▶ _Record extracts_:

▼

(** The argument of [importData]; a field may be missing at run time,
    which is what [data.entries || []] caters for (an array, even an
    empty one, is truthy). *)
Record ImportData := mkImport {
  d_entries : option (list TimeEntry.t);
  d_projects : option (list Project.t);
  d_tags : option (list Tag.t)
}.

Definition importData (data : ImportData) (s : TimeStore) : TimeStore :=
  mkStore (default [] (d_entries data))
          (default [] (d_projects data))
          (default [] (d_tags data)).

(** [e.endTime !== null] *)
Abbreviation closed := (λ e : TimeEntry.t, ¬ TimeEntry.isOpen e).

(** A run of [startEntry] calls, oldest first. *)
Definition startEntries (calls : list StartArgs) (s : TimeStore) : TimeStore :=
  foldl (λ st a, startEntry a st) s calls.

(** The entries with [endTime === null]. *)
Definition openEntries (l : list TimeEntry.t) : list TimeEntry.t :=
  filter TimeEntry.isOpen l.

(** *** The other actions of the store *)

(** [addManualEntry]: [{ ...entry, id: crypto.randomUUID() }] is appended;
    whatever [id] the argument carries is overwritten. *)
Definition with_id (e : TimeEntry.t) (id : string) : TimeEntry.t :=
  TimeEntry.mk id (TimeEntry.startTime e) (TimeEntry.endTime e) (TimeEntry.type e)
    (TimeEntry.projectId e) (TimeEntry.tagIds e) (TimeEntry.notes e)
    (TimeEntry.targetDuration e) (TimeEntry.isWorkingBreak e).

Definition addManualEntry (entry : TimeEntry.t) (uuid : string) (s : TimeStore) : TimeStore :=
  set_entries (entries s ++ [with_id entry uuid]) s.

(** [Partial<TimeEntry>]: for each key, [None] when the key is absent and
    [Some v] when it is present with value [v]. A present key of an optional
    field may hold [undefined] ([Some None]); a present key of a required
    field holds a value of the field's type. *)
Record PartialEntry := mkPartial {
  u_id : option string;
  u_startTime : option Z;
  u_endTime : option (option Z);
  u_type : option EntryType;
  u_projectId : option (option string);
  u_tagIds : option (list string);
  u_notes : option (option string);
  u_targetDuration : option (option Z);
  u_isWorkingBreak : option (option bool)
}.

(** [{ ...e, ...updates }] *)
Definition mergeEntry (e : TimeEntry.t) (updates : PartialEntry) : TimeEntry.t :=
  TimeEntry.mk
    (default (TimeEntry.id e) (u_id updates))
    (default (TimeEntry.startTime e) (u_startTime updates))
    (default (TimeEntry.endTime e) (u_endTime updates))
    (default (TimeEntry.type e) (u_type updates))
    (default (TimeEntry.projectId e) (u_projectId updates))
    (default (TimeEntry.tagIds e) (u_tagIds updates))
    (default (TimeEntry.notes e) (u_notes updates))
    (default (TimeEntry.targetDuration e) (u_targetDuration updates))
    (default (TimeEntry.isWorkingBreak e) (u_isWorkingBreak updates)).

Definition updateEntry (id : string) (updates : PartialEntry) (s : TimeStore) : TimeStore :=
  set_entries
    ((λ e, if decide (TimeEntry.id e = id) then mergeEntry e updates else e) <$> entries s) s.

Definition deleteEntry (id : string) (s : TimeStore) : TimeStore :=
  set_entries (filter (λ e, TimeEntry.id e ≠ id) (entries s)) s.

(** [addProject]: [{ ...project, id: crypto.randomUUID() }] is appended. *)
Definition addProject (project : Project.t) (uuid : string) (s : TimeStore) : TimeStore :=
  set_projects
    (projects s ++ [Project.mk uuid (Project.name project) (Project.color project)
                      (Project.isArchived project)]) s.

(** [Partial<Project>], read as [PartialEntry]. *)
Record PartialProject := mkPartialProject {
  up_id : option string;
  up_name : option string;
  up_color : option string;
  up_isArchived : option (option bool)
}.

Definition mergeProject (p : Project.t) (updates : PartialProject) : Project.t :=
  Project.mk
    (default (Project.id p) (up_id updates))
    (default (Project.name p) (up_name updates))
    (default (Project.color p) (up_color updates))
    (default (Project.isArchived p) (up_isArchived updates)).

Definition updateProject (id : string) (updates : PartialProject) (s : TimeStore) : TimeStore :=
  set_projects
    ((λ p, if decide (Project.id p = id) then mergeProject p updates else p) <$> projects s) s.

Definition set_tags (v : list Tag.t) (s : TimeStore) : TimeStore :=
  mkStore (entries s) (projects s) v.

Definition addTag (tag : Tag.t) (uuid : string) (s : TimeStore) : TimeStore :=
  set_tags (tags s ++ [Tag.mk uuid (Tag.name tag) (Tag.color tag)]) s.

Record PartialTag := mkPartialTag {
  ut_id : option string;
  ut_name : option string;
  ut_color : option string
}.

▲

▶ _Problem statement_: Give the number of lines in the records that contain the word "when", and write nothing else.

▶ _Answer for the task_: 2